Give again, word for word, every line below from the one that has "Lemma listen_step_inv leaked" through the one that has "[by apply update_inv|done].", both included, and no others.

_ _ _ _ _

Lemma drop_unpolled_inv leaked self t key :
  listen_inv leaked self -> ls_tasks self !! t = Some (Spawned key) ->
  listen_inv (fun k => leaked k + Z.b2z (bool_decide (key = k)))
    (mkListening (S (ls_permits self)) (ls_connections self) (ls_tripped self) (ls_phase self) (delete t (ls_tasks self))).
Proof.
  intros [Hp Hc Hl Hr] Ht. split; cbn; [| | |done].
  - pose proof (count_delete is_open (ls_tasks self) t) as Hd. rewrite Ht in Hd. cbn in Hd. lia.
  - intros k. rewrite Hc. pose proof (count_delete (of_key k) (ls_tasks self) t) as Hd. rewrite Ht in Hd. cbn in Hd.
    unfold of_key in Hd at 2. cbn in Hd. case_bool_decide; cbn in *; lia.
  - intros k. specialize (Hl k). case_bool_decide; cbn; lia.
Qed.

Lemma listen_step_inv leaked self ev self' :
  listen_inv leaked self -> listen_step self ev = Some self' ->
  exists leaked', listen_inv leaked' self' /\ (work_first ev -> forall key, leaked' key = leaked key).
Proof.
  intros Hinv Hstep. destruct ev as [|t ip|t first|t|t| |]; cbn in Hstep.
  - destruct (ls_phase self) eqn:Hph; [|done]. destruct (ls_permits self) as [|free] eqn:Hf; [done|]. destruct (ls_tripped self); [done|]. injection Hstep as <-.
    exists leaked. split; [|done]. destruct Hinv as [Hp Hc Hl Hr]. split; cbn; [|done..]. rewrite Hph, Hf in Hp. cbn in Hp. lia.
  - destruct (ls_phase self) eqn:Hph; [done|]. destruct (ls_tasks self !! t) eqn:Ht; [done|]. injection Hstep as <-. exists leaked. split; [by apply accept_inv|done].
  - destruct (ls_tasks self !! t) as [[key|key|key]|] eqn:Ht; try done. destruct (ls_tripped self && first) eqn:Hb; injection Hstep as <-.
    + eexists. split; [by apply drop_unpolled_inv|]. intros ->. by rewrite andb_false_r in Hb.
    + exists leaked. split; [by eapply move_task_inv|done].
  - destruct (ls_tasks self !! t) as [[key|key|key]|] eqn:Ht; try done. injection Hstep as <-. exists leaked. split; [|done].
    eapply move_task_inv; [done..|]. cbn. lia.
  - destruct (ls_tasks self !! t) as [[key|key|key]|] eqn:Ht; try done. injection Hstep as <-. exists leaked. split; [by apply update_inv|done].
  - injection Hstep as <-. exists leaked. split; [by destruct Hinv|done].
  - injection Hstep as <-. exists leaked. split; [by destruct Hinv|done].
Qed.

Lemma listen_run_inv leaked self evs self' :
  listen_inv leaked self -> listen_run self evs = Some self' ->
  exists leaked', listen_inv leaked' self' /\ (Forall work_first evs -> forall key, leaked' key = leaked key).
Proof.
  revert leaked self. induction evs as [|ev evs IH]; intros leaked self Hinv; cbn; [intros [= <-]; by exists leaked|].
  intros (mid & Hstep & Hrun)%bind_Some. destruct (listen_step_inv _ _ _ _ Hinv Hstep) as (leaked1 & Hinv1 & H1).
  destruct (IH _ _ Hinv1 Hrun) as (leaked2 & Hinv2 & H2). exists leaked2. split; [done|].
  intros [Hev Hevs]%Forall_cons key. by rewrite H2, H1.
Qed.

Lemma count_le {V} (P Q : V -> bool) (tasks : gmap nat V) : (forall t, P t = true -> Q t = true) -> (count P tasks <= count Q tasks)%nat.
Proof.
  intros Himp. unfold count. apply map_subseteq_size, map_subseteq_spec. intros k t [Hk Ht]%map_lookup_filter_Some. apply map_lookup_filter_Some. eauto.
Qed.

(** C39: The ceilings hold in every state the gateway can reach: at most 32
    connections are open, at most 8 of them from one address (one /48 network
    for IPv6), and the permits that are not free are exactly those of the open
    connections and of a loop that waits in [accept]. *)
Theorem connections_bounded (evs : list ListenEvent) (self : Listening) (ip : IpAddr) :
  listen_run listening evs = Some self ->
  (ls_permits self + permit_held (ls_phase self) + count is_open (ls_tasks self) = 32)%nat /\
  Z.of_nat (count (open_from (normalize_ip_for_cap ip)) (ls_tasks self)) <= 8.
Proof.
  intros Hrun. destruct (listen_run_inv _ _ _ _ listening_inv Hrun) as (leaked & [Hp Hc Hl Hr] & _). split; [exact Hp|].
  set (key := normalize_ip_for_cap ip). specialize (Hc key). specialize (Hl key).
  assert (count (open_from key) (ls_tasks self) <= count (of_key key) (ls_tasks self))%nat by (apply count_le; by intros t [_ ?]%andb_true_iff).
  destruct (ls_connections self !! key) as [n|] eqn:Hn; cbn in Hc; [|lia]. specialize (Hr _ _ Hn). unfold MAX_CONCURRENT_PER_IP in Hr. lia.
Qed.

Definition toy_client (n : Z) : IpAddr := V6 (mkIpv6 8193 3512 7 n 0 0 0 n).

(** Two connections from one network, the first over. *)
Definition toy_listen : list ListenEvent :=
  [Proceeds; Accepts 0 (toy_client 1); Polls 0 false; Proceeds; Accepts 1 (toy_client 2); Polls 1 false; Ends 0; Updates 0; Proceeds].

Lemma connections_bounded_witness :
  exists self, listen_run listening toy_listen = Some self /\
    Z.of_nat (count (open_from (normalize_ip_for_cap (toy_client 9))) (ls_tasks self)) <= 8 /\ ls_permits self = 30%nat.
Proof.
  eexists. split; [vm_compute; reflexivity|]. split; [|vm_compute; reflexivity].
  apply (connections_bounded toy_listen). vm_compute. reflexivity.
Defined.

(** While no connection is cancelled before its first poll, the counts are
    exact: each is the number of connections of the address whose update is
    still to come, and when all of them are over the table is empty, so no
    address is refused for connections it no longer has. *)
Theorem connection_counts_exact (evs : list ListenEvent) (self : Listening) :
  listen_run listening evs = Some self -> Forall work_first evs ->
  (forall key, default 0 (ls_connections self !! key) = Z.of_nat (count (of_key key) (ls_tasks self))) /\
  (ls_tasks self = ∅ -> ls_connections self = ∅).
Proof.
  intros Hrun Hfirst. destruct (listen_run_inv _ _ _ _ listening_inv Hrun) as (leaked & [Hp Hc Hl Hr] & Hz). specialize (Hz Hfirst).
  assert (Hexact : forall key, default 0 (ls_connections self !! key) = Z.of_nat (count (of_key key) (ls_tasks self))) by (intros key; rewrite Hc, Hz; lia).
  split; [done|]. intros Hempty. apply map_empty. intros key. specialize (Hexact key). rewrite Hempty, count_none in Hexact by (intros ? ?; by rewrite lookup_empty).
  destruct (ls_connections self !! key) as [n|] eqn:Hn; [|done]. specialize (Hr _ _ Hn). cbn in Hexact. lia.
Qed.

Lemma connection_counts_exact_witness :
  exists self, listen_run listening (take 8 toy_listen ++ [Ends 1; Updates 1]) = Some self /\ ls_connections self = ∅.
Proof.
  eexists. split; [vm_compute; reflexivity|].
  apply (connection_counts_exact (take 8 toy_listen ++ [Ends 1; Updates 1])); [vm_compute; reflexivity| |vm_compute; reflexivity].
  vm_compute. repeat constructor.
Defined.

(** ** Connections cancelled before their first poll *)

(** The switch trips while the loop waits in [accept]; the next connection's
    task takes the cancellation branch at its first poll. *)
Definition tripped_while_waiting (ip : IpAddr) : list ListenEvent := [Proceeds; Trips; Accepts 0 ip; Polls 0 true; Resets].

Definition refuses (key : IpAddr) (self : Listening) : Prop := ls_connections self !! key = Some 8 /\ count (of_key key) (ls_tasks self) = 0%nat.

Lemma refuses_step key self ev self' : refuses key self -> listen_step self ev = Some self' -> refuses key self'.
Proof.
  intros [Hc Hn] Hstep.
  assert (Hother : forall t task, ls_tasks self !! t = Some task -> task_key task <> key).
  { intros t task Ht <-. pose proof (count_delete (of_key (task_key task)) (ls_tasks self) t) as Hd. rewrite Ht, Hn in Hd. cbn in Hd.
    unfold of_key in Hd at 2. rewrite bool_decide_true in Hd by done. cbn in Hd. lia. }
  assert (Hmove : forall t task, task_key task <> key -> count (of_key key) (<[t := task]> (ls_tasks self)) = 0%nat).
  { intros t task Hk. pose proof (count_insert (of_key key) (ls_tasks self) t task) as Hi. unfold of_key in Hi at 4. rewrite bool_decide_false in Hi by done. cbn in Hi. lia. }
  assert (Hdel : forall t, count (of_key key) (delete t (ls_tasks self)) = 0%nat) by (intros t; pose proof (count_delete (of_key key) (ls_tasks self) t); lia).
  destruct ev as [|t ip|t first|t|t| |]; cbn in Hstep.
  - destruct (ls_phase self), (ls_permits self), (ls_tripped self); by simplify_eq.
  - destruct (ls_phase self), (ls_tasks self !! t); simplify_eq. unfold accept_client. cbv zeta. set (k := normalize_ip_for_cap ip).
    destruct (decide (k = key)) as [->|Hne]; [rewrite Hc; cbn; split; cbn; [by rewrite insert_id|done]|].
    case_match; split; cbn; [by rewrite lookup_insert_ne|done|by rewrite lookup_insert_ne|by apply Hmove].
  - destruct (ls_tasks self !! t) as [[k|k|k]|] eqn:Ht; simplify_eq. destruct (_ && _); simplify_eq; split; cbn; [done..|]. apply Hmove. by apply (Hother t (Spawned k)).
  - destruct (ls_tasks self !! t) as [[k|k|k]|] eqn:Ht; simplify_eq. split; cbn; [done|]. apply Hmove. by apply (Hother t (Serving k)).
  - destruct (ls_tasks self !! t) as [[k|k|k]|] eqn:Ht; simplify_eq. split; cbn; [|done]. pose proof (Hother _ _ Ht) as Hk. cbn in Hk.
    unfold release_count. destruct (ls_connections self !! k); [|done]. case_match; [by rewrite lookup_delete_ne|by rewrite lookup_insert_ne].
  - by simplify_eq.
  - by simplify_eq.
Qed.

Lemma refuses_run key self evs self' : refuses key self -> listen_run self evs = Some self' -> refuses key self'.
Proof.
  revert self. induction evs as [|ev evs IH]; intros self Href; cbn; [by intros [= <-]|].
  intros (mid & Hstep & Hrun)%bind_Some. eapply IH; [|exact Hrun]. by eapply refuses_step.
Qed.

_ _ _ _ _

TASK RESPONSE
Lemma listen_step_inv leaked self ev self' :
  listen_inv leaked self -> listen_step self ev = Some self' ->
  exists leaked', listen_inv leaked' self' /\ (work_first ev -> forall key, leaked' key = leaked key).
Proof.
  intros Hinv Hstep. destruct ev as [|t ip|t first|t|t| |]; cbn in Hstep.
  - destruct (ls_phase self) eqn:Hph; [|done]. destruct (ls_permits self) as [|free] eqn:Hf; [done|]. destruct (ls_tripped self); [done|]. injection Hstep as <-.
    exists leaked. split; [|done]. destruct Hinv as [Hp Hc Hl Hr]. split; cbn; [|done..]. rewrite Hph, Hf in Hp. cbn in Hp. lia.
  - destruct (ls_phase self) eqn:Hph; [done|]. destruct (ls_tasks self !! t) eqn:Ht; [done|]. injection Hstep as <-. exists leaked. split; [by apply accept_inv|done].
  - destruct (ls_tasks self !! t) as [[key|key|key]|] eqn:Ht; try done. destruct (ls_tripped self && first) eqn:Hb; injection Hstep as <-.
    + eexists. split; [by apply drop_unpolled_inv|]. intros ->. by rewrite andb_false_r in Hb.
    + exists leaked. split; [by eapply move_task_inv|done].
  - destruct (ls_tasks self !! t) as [[key|key|key]|] eqn:Ht; try done. injection Hstep as <-. exists leaked. split; [|done].
    eapply move_task_inv; [done..|]. cbn. lia.
  - destruct (ls_tasks self !! t) as [[key|key|key]|] eqn:Ht; try done. injection Hstep as <-. exists leaked. split; [by apply update_inv|done].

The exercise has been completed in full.